To examine whether surfactant protein A (SP-A) in postnatal serum can predict the development of respiratory distress syndrome (RDS), we analyzed the relationship between serum concentrations of SP-A and the risk of RDS using sera from neonates within 24 h after birth. A total of 104 blood samples including 23 samples from newborn infants with RDS were obtained. SP-A content in sera was measured with an enzyme-linked immunosorbent assay system consisting of a standard of native SP-A and two monoclonal antibodies against human SP-A. The level of serum SP-A increased with advancing gestation. Since the mean level of serum SP-A in patients with RDS (3.8 ng/ml) was significantly lower than those without RDS (12.0 ng/ml) (P<0.001), we calculated the diagnostic index values at various cutoff points and chose cutoff values to predict the risk of RDS. Maximum diagnostic value of 85% was obtained at a cutoff point of 3.8 ng/ml (sensitivity 57% and specificity 93%). We also chose a cutoff value of 2.1 ng/ml for definitive diagnosis of RDS, and 8.3 ng/ml for exclusive diagnosis of RDS. The adjusted odds ratios of RDS was significantly elevated when SP-A concentration in serum was under the cutoff values. The presence of SP-A in cord blood serum was also confirmed by immunoblotting analysis. We emphasize the value of SP-A examination in cord blood or postnatal serum from infants who exhibited respiratory difficulties at birth. We believe that our results are consistent with the hypothesis that SP-A is a useful serum marker in predicting the development of RDS.

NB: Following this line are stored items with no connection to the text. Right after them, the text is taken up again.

Lemma parse_yubikey_info_last_match_witness :
  exists info, parse_yubikey_info two_versions = Ok info
               /\ info !! "version" = Some (VStr "2").
Proof.
  destruct (parse_yubikey_info_last_match two_versions) as [_ H].
  apply (H "Firmware version:" "version" " 2" "Firmware version: 2"
           ["Firmware version: 1"] []).
  - left.
  - reflexivity.
  - reflexivity.
  - intros l' Hl'. inversion Hl'.
Defined.

(** A field whose label occurs on no line keeps its default. *)
Lemma parse_yubikey_info_default (text label key : string) (info : dict) :
  (label, key) ∈ labels ->
  (forall l, l ∈ Py.split Py.LF text -> Py.startswith label (Py.strip l) = false) ->
  parse_yubikey_info text = Ok info ->
  info !! key = initial_info !! key.
Proof. intros Hin Hno H. eapply parse_lines_other; eauto. Qed.


Example flags_are_case_sensitive :
  Py.contains "FIPS" "YubiKey 5 fips" = false
  /\ Py.contains "FIPS" "YubiKey 5 FIPS Series" = true
  /\ Py.contains "SKY" "Security Key (SKY2)" = true
  /\ Py.contains "SKY" "Sky" = false.
Proof. vm_compute. auto. Qed.

End ParserClaims.

(** ** The persistence gateway *)

Section Persistence.

Lemma query_first_head (v : value) (rows : list YubiKey.t) :
  query_first v rows = head (rows_of v rows).
Proof.
  unfold query_first, rows_of. induction rows as [|r rows IH]; [reflexivity|].
  simpl. rewrite filter_cons. case_bool_decide; case_decide; try contradiction.
  - reflexivity.
  - exact IH.
Qed.

Lemma rows_of_app (v : value) (rows rows' : list YubiKey.t) :
  rows_of v (rows ++ rows') = rows_of v rows ++ rows_of v rows'.
Proof. apply filter_app. Qed.

Lemma rows_of_update_first (v : value) (new old : YubiKey.t)
    (rows : list YubiKey.t) :
  YubiKey.serial new = v ->
  rows_of v rows = [old] ->
  rows_of v (update_first v new rows) = [new].
Proof.
  intros Hnew. unfold rows_of.
  induction rows as [|r rows IH]; simpl; [discriminate|].
  rewrite filter_cons. case_bool_decide; case_decide; try contradiction.
  - intros [= _ Hrest]. rewrite filter_cons, decide_True by exact Hnew.
    by rewrite Hrest.
  - intros Hrows. rewrite filter_cons, decide_False by assumption. by apply IH.
Qed.

(** Rows of the other devices are left as they were. *)
Lemma rows_of_update_first_other (v v' : value) (new : YubiKey.t)
    (rows : list YubiKey.t) :
  YubiKey.serial new = v -> v' <> v ->
  rows_of v' (update_first v new rows) = rows_of v' rows.
Proof.
  intros Hnew Hne. unfold rows_of.
  induction rows as [|r rows IH]; simpl; [reflexivity|].
  case_bool_decide as Hr.
  - rewrite !filter_cons, !decide_False by congruence. reflexivity.
  - rewrite !filter_cons, IH. reflexivity.
Qed.

(** One successful save: the device has one row afterwards, carrying
    the saved attributes, and one detection is appended. *)
Lemma save_once (w : db_world) (info : dict) (raw : string) (d : database)
    (serial : value) :
  info !! "serial" = Some serial ->
  db_error w = None ->
  (length (rows_of serial (yubikeys_table d)) <= 1)%nat ->
  exists row d',
    save_yubikey_to_db w info raw d = (Ok row, d')
    /\ rows_of serial (yubikeys_table d') = [row]
    /\ YubiKey.version row = get info "version" (VStr "Unknown")
    /\ YubiKey.raw_info row = raw
    /\ YubiKey.last_seen row = db_now w
    /\ YubiKey.first_seen row
       = match head (rows_of serial (yubikeys_table d)) with
         | Some old => YubiKey.first_seen old
         | None => db_now w
         end
    /\ detections_table d'
       = detections_table d ++ [YubiKeyDetection.Build serial (db_now w) info].
Proof.
  intros Hserial Hok Huniq.
  unfold save_yubikey_to_db, save_transaction, getitem.
  rewrite Hserial. simpl. rewrite query_first_head, Hok.
  destruct (rows_of serial (yubikeys_table d)) as [|old rest] eqn:Hrows; simpl.
  - eexists _, _. split; [reflexivity|]. simpl.
    rewrite rows_of_app, Hrows. unfold rows_of.
    rewrite filter_cons, decide_True by reflexivity.
    repeat split; reflexivity.
  - destruct rest; [|simpl in Huniq; lia].
    assert (YubiKey.serial old = serial) as Hold.
    { assert (old ∈ rows_of serial (yubikeys_table d)) as Hin
        by (rewrite Hrows; left).
      unfold rows_of in Hin. by apply list_elem_of_filter in Hin as [? _]. }
    eexists _, _. split; [reflexivity|]. simpl.
    split; [|repeat split; reflexivity].
    eapply rows_of_update_first; [exact Hold | exact Hrows].
Qed.
Lemma processApiResponse_aes_tagged_witness :
  let P := aes_platform in
  let o : JS.object := [("data", JS.VStr "!U2FsdGVk"); ("msg", JS.VStr "ok")] in
  JS.get o "data" = JS.VStr "!U2FsdGVk" ∧ "!U2FsdGVk" ≠ "" ∧
  JS.truthy (@Decryption.decryptRSAResponse P "!U2FsdGVk" Decryption.maxDecryptBlock) = false ∧
  @Decryption.decryptAESString P "!U2FsdGVk" Decryption.encryptionKey = Some "{}" ∧
  ∃ o', @Decryption.processApiResponse P (JS.VObj o) = Return (JS.VObj o') ∧
        JS.get o' "data" = JS.VObj [] ∧
        JS.get o' "_decryptionMethod" = JS.VStr "AES".
Proof.
  intros P o.
  assert (JS.get o "data" = JS.VStr "!U2FsdGVk") as H1 by reflexivity.
  assert ("!U2FsdGVk" ≠ "") as H2 by discriminate.
  assert (JS.truthy (@Decryption.decryptRSAResponse P "!U2FsdGVk" Decryption.maxDecryptBlock) = false)
    as H3 by (vm_compute; reflexivity).
  assert (@Decryption.decryptAESString P "!U2FsdGVk" Decryption.encryptionKey = Some "{}")
    as H4 by (vm_compute; reflexivity).
  split; [exact H1|]. split; [exact H2|]. split; [exact H3|]. split; [exact H4|].
  destruct (@processApiResponse_aes_tagged P o "!U2FsdGVk" "{}" H1 H2 H3 H4)
    as (o' & Hr & Hd & _ & Hm & _).
  exists o'. split; [exact Hr|]. split; [exact Hd|exact Hm].
Defined.

Lemma decryptAESString_cases_witness :
  @aes_decrypt aes_platform "!U2FsdGVk" Decryption.encryptionKey = Some "" ∧
  @Decryption.decryptAESString aes_platform "!U2FsdGVk" Decryption.encryptionKey = Some "{}".
Proof.
  assert (@aes_decrypt aes_platform "!U2FsdGVk" Decryption.encryptionKey = Some "") as H
    by reflexivity.
  split; [exact H|].
  exact (proj1 (proj2 (proj2 (@decryptAESString_cases aes_platform "!U2FsdGVk"
                                 Decryption.encryptionKey))) H).
Defined.

Lemma decryptRSAResponse_empty_witness :
  @rsa_decrypt Decryption.failing_platform "AAAA" = None ∧
  @base64_decode Decryption.failing_platform "AAAA" = [] ∧
  @Decryption.decryptRSAResponse Decryption.failing_platform "AAAA" 128 = JS.VNull.
Proof.
  assert (@rsa_decrypt Decryption.failing_platform "AAAA" = None) as H1 by reflexivity.
  assert (@base64_decode Decryption.failing_platform "AAAA" = []) as H2 by reflexivity.
  split; [exact H1|]. split; [exact H2|].
  exact (proj2 (@decryptRSAResponse_empty Decryption.failing_platform "AAAA" 128%nat) H1 H2).
Defined.

Lemma replacePlus_spec_witness :
  ("+"%char ∉ String.list_ascii_of_string "%7B%22a%22%3A1%7D") ∧
  Decryption.replacePlus "%7B%22a%22%3A1%7D" = "%7B%22a%22%3A1%7D".
Proof.
  assert ("+"%char ∉ String.list_ascii_of_string "%7B%22a%22%3A1%7D") as H.
  { apply (bool_decide_unpack _). vm_compute. exact I. }
  split; [exact H|].
  exact (proj1 (proj2 (replacePlus_spec "%7B%22a%22%3A1%7D")) H).
Defined.

(** * Further properties of the dispatcher *)

Section DispatcherMore.
Import JS Client.
Context `{Platform}.

Lemma onEnd_status status hdrs body :
  statusCode (onEnd status hdrs body) = status ∧ headers (onEnd status hdrs body) = hdrs.
Proof.
  unfold onEnd. destruct (JSON_parse body) as [v|]; [|done]. cbn [orThrow mbind outcome_bind].
  by destruct (Decryption.processApiResponse v).
Qed.

Lemma requestLoop_reply_first (endpoint : string) (payload : object) (timeoutMs : Z)
    (net : nat → transport) (status : Z) (hdrs : value) (body : string)
    (m : nat) (st : Stats) :
  net 0%nat = NetReply status hdrs body →
  requestLoop (S m) endpoint payload timeoutMs net (S m) 0 st [] =
    (mkStats (requests st + 1)
             (successful st + (if (200 <=? status) && (status <? 300) then 1 else 0))
             (failed st + (if (200 <=? status) && (status <? 300) then 0 else 1))
             (encrypted st
              + (if truthy (_decryptionMethod (onEnd status hdrs body)) then 1 else 0)),
     [EvHttp endpoint payload],
     Return (Some (onEnd status hdrs body))).
Proof.
  intros Hreply. cbn [requestLoop]. replace (0 <? S m)%nat with true by done.
  rewrite Hreply. cbn [_makeHttpRequest].
  rewrite (proj1 (onEnd_status status hdrs body)).
  f_equal. f_equal. unfold bumpEncrypted, bumpSuccessful, bumpFailed, bumpRequests.
  destruct ((200 <=? status) && (status <? 300)),
           (truthy (_decryptionMethod (onEnd status hdrs body)));
    cbn [requests successful failed encrypted]; apply mkStats_eq; lia.
Qed.
Context {path error : Type}.
Variable normalizeString : option string -> option string.
Variable computeTreeLayout :
  list hierarchyNode -> list hierarchyEdge -> layoutOptions ->
  JsMap.t treePosition * layoutBounds.
Variable buildOrthogonalPaths :
  list hierarchyEdge -> JsMap.t position -> list path.
Variable parseError : error -> option string.
Variable StringToNumber : string -> number.

Lemma collectHeights_sound entries acc m :
  soundHeights acc ->
  collectHeights StringToNumber entries acc = Normal m -> soundHeights m.
Proof.
  revert acc; induction entries as [|[id v] entries IH]; intros acc Hacc;
    cbn [collectHeights].
  - intros [= <-]. exact Hacc.
  - destruct (String.eqb_spec id "") as [->|Hne]; [apply IH; exact Hacc|].
    destruct (Number StringToNumber v) as [n|e]; [|discriminate].
    destruct (positiveFinite n) as [q|] eqn:Hq; [|apply IH; exact Hacc].
    apply IH. destruct Hacc as [Hnd Hall]. split.
    + apply map_set_NoDup. exact Hnd.
    + apply map_set_Forall; [exact Hall|]. split; [exact Hne|].
      apply Qlt_le_weak. apply (positiveFinite_pos n q Hq).
Qed.

Lemma measured_relayoutWithHeights heightsById (s s' : @explorer path) :
  relayoutWithHeights buildOrthogonalPaths StringToNumber heightsById s
  = Normal s' ->
  soundHeights (_measuredHeightsById s').
Proof.
  unfold relayoutWithHeights.
  destruct (nextMapOf StringToNumber heightsById) as [nextMap|e] eqn:Hc;
    [|discriminate].
  intros [= <-]. rewrite measured_applyRowHeightLayout.
  change (soundHeights nextMap).
  unfold nextMapOf in Hc.
  destruct (value_truthy heightsById && typeof_object heightsById).
  - destruct (Object_entries heightsById) as [entries|e]; [|discriminate].
    apply (collectHeights_sound entries JsMap.empty nextMap); [|exact Hc].
    split; constructor.
  - injection Hc as <-. split; constructor.
Qed.

Lemma measured_tryCenter viewport (s : @explorer path) :
  _measuredHeightsById (tryCenterRootInViewport normalizeString viewport s)
  = _measuredHeightsById s.
Proof.
  unfold tryCenterRootInViewport.
  destruct (centerRootInViewport_cases normalizeString viewport s)
    as [-> | [-> | (x & y & ->)]]; reflexivity.
Qed.

Lemma measured_with_pendingCenter v (s : @explorer path) :
  _measuredHeightsById (with_pendingCenter v s) = _measuredHeightsById s.
Proof. reflexivity. Qed.

Lemma measured_with_isLoading v (s : @explorer path) :
  _measuredHeightsById (with_isLoading v s) = _measuredHeightsById s.
Proof. reflexivity. Qed.

Lemma measured_buildRenderModel (s : @explorer path) :
  _measuredHeightsById
    (buildRenderModel computeTreeLayout buildOrthogonalPaths s)
  = JsMap.empty.
Proof.
  unfold buildRenderModel. cbv beta zeta.
  rewrite measured_with_pendingCenter, measured_applyRowHeightLayout.
  reflexivity.
Qed.

Lemma measured_settleHierarchy o (s : @explorer path) :
  soundHeights (_measuredHeightsById s) ->
  soundHeights (_measuredHeightsById
           (fst (settleHierarchy normalizeString computeTreeLayout
                   buildOrthogonalPaths parseError o s))).
Proof.
  intro H. destruct o as [result|e]; [|exact H].
  unfold settleHierarchy, onHierarchySettled, onHierarchyResolved.
  cbv beta zeta. cbn [fst].
  rewrite measured_with_isLoading, measured_with_pendingCenter.
  rewrite measured_buildRenderModel. split; constructor.
Qed.

Lemma measured_handleNodeResize viewport (acc : @explorer path * bool) entry :
  soundHeights (_measuredHeightsById (fst acc)) ->
  soundHeights (_measuredHeightsById
           (fst (handleNodeResize normalizeString viewport acc entry))).
Proof.
  intro H. unfold handleNodeResize. cbv zeta.
  set (s1 := if _pendingCenter (fst acc) && resize_isViewport entry
             then tryCenterRootInViewport normalizeString viewport (fst acc)
             else fst acc).
  assert (H1 : _measuredHeightsById s1 = _measuredHeightsById (fst acc)).
  { subst s1. destruct (_ && _); [apply measured_tryCenter|reflexivity]. }
  clearbody s1. rewrite <- H1 in H. clear H1.
  destruct (resize_nodeId entry) as [id|]; [|exact H].
  destruct (negb (truthy (Some id))) eqn:Ht; [exact H|].
  destruct (positiveFinite (resize_height entry)) as [height|] eqn:Hq;
    [|exact H].
  destruct (heightDiffers _ _); [|exact H].
  cbn [fst]. change (soundHeights (JsMap.set id (Math_round height)
                              (_measuredHeightsById s1))).
  destruct H as [Hnd Hall]. split.
  - apply map_set_NoDup. exact Hnd.
  - apply map_set_Forall; [exact Hall|]. cbn [fst snd]. split.
    + intros ->. discriminate.
    + apply Math_round_nonneg. apply Qlt_le_weak.
      apply (positiveFinite_pos _ _ Hq).
Qed.
Example ParseAddr_examples :
  ParseAddr "10.0.0.1" = Some (IPv4 0x0a000001) /\ ParseAddr "10.0.0.01" = None /\
  ParseAddr "10.0.0" = None /\ ParseAddr "1.2.3.4.5" = None /\ ParseAddr "256.1.1.1" = None /\
  ParseAddr "" = None /\ ParseAddr "eth0" = None /\ ParseAddr "1..2.3" = None /\ ParseAddr "1.2.3." = None /\
  ParseAddr "::" = Some (IPv6 0 "") /\ ParseAddr "::1" = Some (IPv6 1 "") /\
  ParseAddr "2001:DB8::1" = Some (IPv6 0x20010db8000000000000000000000001 "") /\
  ParseAddr "fe80::1%eth0" = Some (IPv6 0xfe800000000000000000000000000001 "eth0") /\
  ParseAddr "fe80::1%" = None /\ ParseAddr "1:2:3:4:5:6:7:8" = Some (IPv6 0x00010002000300040005000600070008 "") /\
  ParseAddr "1:2:3:4:5:6:7::" = Some (IPv6 0x00010002000300040005000600070000 "") /\
  ParseAddr "1:2:3:4:5:6:7:8:9" = None /\ ParseAddr "::1::2" = None /\ ParseAddr "1:2" = None /\
  ParseAddr "::ffff:10.0.0.1" = Some (IPv6 0xffff0a000001 "") /\ ParseAddr ":1" = None /\
  ParseAddr "1:2:3:4:5:6:7:8::" = None /\ ParseAddr "12345::" = None /\
  ParseAddr "1:2:3:4:5:6:1.2.3.4" = Some (IPv6 0x00010002000300040005000601020304 "").
Proof. vm_compute. repeat split; reflexivity. Qed.

(** ** Printing and parsing are inverse *)

Lemma chars_app a b : chars_of (a +:+ b) = chars_of a ++ chars_of b.
Proof. induction a as [|c a IH]; [done|]. exact (f_equal (cons c) IH). Qed.

Lemma string_chars s : String.string_of_list_ascii (chars_of s) = s.
Proof. apply String.string_of_list_ascii_of_string. Qed.

Lemma chars_inj s t : chars_of s = chars_of t -> s = t.
Proof. intros E. by rewrite <- (string_chars s), <- (string_chars t), E. Qed.

(** The characters of an address without its zone. *)
Definition addr_char (c : ascii) : bool :=
  bool_decide (is_Some (hex_val c)) || is_char c "." || is_char c ":".

Lemma addr_char_not c d : addr_char d = false -> addr_char c = true -> is_char c d = false.
Proof.
  intros Hd Hc. unfold is_char. destruct (Ascii.eqb_spec c d); [congruence|done].
Qed.

Lemma hex_not_char c d v : hex_val d = None -> hex_val c = Some v -> is_char c d = false.
Proof.
  intros Hd Hc. unfold is_char. destruct (Ascii.eqb_spec c d); [congruence|done].
Qed.

Definition hexs (g : Z) : chars := chars_of (hex16 g).

Definition decs (x : Z) : chars := chars_of (pretty x).

Ltac div_lia := Z.div_mod_to_equations; lia.

(** *** One group *)

Lemma hex_digit_char d : 0 <= d < 16 -> exists c, hex_digit d = String c "" /\ hex_val c = Some d.
Proof.
  intros Hd.
  assert (Hin : In d [0; 1; 2; 3; 4; 5; 6; 7; 8; 9; 10; 11; 12; 13; 14; 15]) by (cbn; lia).
  repeat (destruct Hin as [<-|Hin]; [eexists; split; reflexivity|]). destruct Hin.
Qed.

Definition no_hex_head (s : chars) : Prop :=
  match s with [] => True | c :: _ => hex_val c = None end.

Lemma hex_field_end off acc s : no_hex_head s -> hex_field off acc s = Some (off, acc, s).
Proof. destruct s as [|c s]; cbn; [done|]. by intros ->. Qed.

Lemma hex_field_hexs g rest :
  0 <= g < 65536 -> no_hex_head rest ->
  exists off, hex_field 0 0 (hexs g ++ rest) = Some (S off, g, rest).
Proof.
  intros Hg Hr. unfold hexs, hex16.
  destruct (hex_digit_char (g mod 16)) as (c0 & -> & H0); [div_lia|].
  destruct (hex_digit_char (g / 16 mod 16)) as (c1 & E1 & H1); [div_lia|].
  destruct (hex_digit_char (g / 256 mod 16)) as (c2 & E2 & H2); [div_lia|].
  destruct (Z.leb_spec 4096 g), (Z.leb_spec 256 g), (Z.leb_spec 16 g); try lia;
    [destruct (hex_digit_char (g / 4096)) as (c3 & -> & Hd3); [div_lia|]|..];
    rewrite ?E1, ?E2; cbn [String.concat]; rewrite !chars_app;
    cbn [chars_of String.list_ascii_of_string app hex_field];
    rewrite ?H0, ?H1, ?H2, ?Hd3; cbn [Nat.ltb Nat.leb];
    repeat (rewrite (proj2 (Z.ltb_ge _ _)) by div_lia; rewrite ?H0, ?H1, ?H2, ?Hd3; cbn [Nat.ltb Nat.leb]);
    rewrite hex_field_end by done; eexists; do 3 f_equal; div_lia.
Qed.

Lemma hexs_head g : 0 <= g < 65536 -> exists c s v, hexs g = c :: s /\ hex_val c = Some v.
Proof.
  intros Hg. destruct (hex_field_hexs g [] Hg I) as [off E]. rewrite app_nil_r in E.
  destruct (hexs g) as [|c s]; [done|]. cbn in E.
  destruct (hex_val c) as [v|] eqn:Hv; [by exists c, s, v|done].
Qed.

(** *** One decimal field *)

Fixpoint feed (val : Z) (digLen : nat) (ds : chars) : option (Z * nat) :=
  match ds with
  | [] => Some (val, digLen)
  | c :: ds =>
      d ← digit_val c;
      if (digLen =? 1)%nat && (val =? 0) then None else
      if 255 <? val * 10 + d then None else feed (val * 10 + d) (S digLen) ds
  end.

Lemma feed_loop ds val n fs rest val' n' :
  feed val n ds = Some (val', n') -> fields_loop val n fs (ds ++ rest) = fields_loop val' n' fs rest.
Proof.
  revert val n. induction ds as [|c ds IH]; intros val n; cbn; [by intros [= -> ->]|].
  destruct (digit_val c); cbn; [|done].
  repeat case_match; try done. apply IH.
Qed.

(** The text of an octet: parsed as a field, and made of digits. *)
Definition octet_ok (x : Z) : bool :=
  match feed 0 0 (decs x), hex_field 0 0 (decs x) with
  | Some (v, S _), Some (S _, _, []) => (v =? x) && forallb addr_char (decs x)
  | _, _ => false
  end.

Lemma octets_ok x : 0 <= x < 256 -> octet_ok x = true.
Proof.
  intros Hx. apply all_bytes_spec; [|done]. vm_compute. reflexivity.
Qed.

Lemma octet_field x :
  0 <= x < 256 -> exists n, feed 0 0 (decs x) = Some (x, S n).
Proof.
  intros Hx. pose proof (octets_ok x Hx) as H. unfold octet_ok in H.
  repeat case_match; try done. bools. naive_solver.
Qed.

Lemma hex_field_app s rest off acc off' acc' :
  hex_field off acc s = Some (off', acc', []) -> no_hex_head rest ->
  hex_field off acc (s ++ rest) = Some (off', acc', rest).
Proof.
  revert off acc. induction s as [|c s IH]; cbn; intros off acc.
  - intros [= -> ->]. apply hex_field_end.
  - destruct (hex_val c); [|done]. repeat case_match; try done; apply IH.
Qed.

(** An octet looks like a group to the loop over the groups. *)
Lemma octet_hex x rest :
  0 <= x < 256 -> no_hex_head rest ->
  exists off v, hex_field 0 0 (decs x ++ rest) = Some (S off, v, rest).
Proof.
  intros Hx Hr. pose proof (octets_ok x Hx) as H. unfold octet_ok in H.
  repeat case_match; try done. simplify_eq. eauto using hex_field_app.
Qed.

Lemma octet_chars x : 0 <= x < 256 -> Forall (fun c => addr_char c = true) (decs x).
Proof.
  intros Hx. pose proof (octets_ok x Hx) as H. unfold octet_ok in H.
  repeat case_match; try done. bools. apply Forall_forall. intros c Hc.
  eapply forallb_forall; [eassumption|]. by apply list_elem_of_In.
Qed.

为了研究出生后血清中的表面活性蛋白A(SP-A)是否能够预测呼吸窘迫综合征(RDS)的发生,我们使用出生后24小时内新生儿的血清,分析了SP-A的血清浓度与RDS风险之间的关系。共采集了104份血样,其中包括23份患有RDS的新生儿血样。血清中SP-A的含量采用酶联免疫吸附测定系统进行检测,该系统由天然SP-A标准品和两种抗人SP-A单克隆抗体组成。血清SP-A水平随孕周增加而升高。由于RDS患者的血清SP-A平均水平(3.8 ng/ml)显著低于无RDS患者(12.0 ng/ml)(P<0.001),我们计算了不同截断点的诊断指数值,并选择截断值来预测RDS风险。在截断点为3.8 ng/ml时,获得了85%的最大诊断价值(敏感性57%,特异性93%)。我们还选择了2.1 ng/ml作为RDS确诊的截断值,8.3 ng/ml作为RDS排除诊断的截断值。当血清中SP-A浓度低于截断值时,RDS的校正比值比显著升高。免疫印迹分析也证实了脐血血清中存在SP-A。我们强调对出生时出现呼吸困难的婴儿的脐血或出生后血清进行SP-A检测的价值。我们认为我们的结果与SP-A是预测RDS发生的有用血清标志物这一假设一致。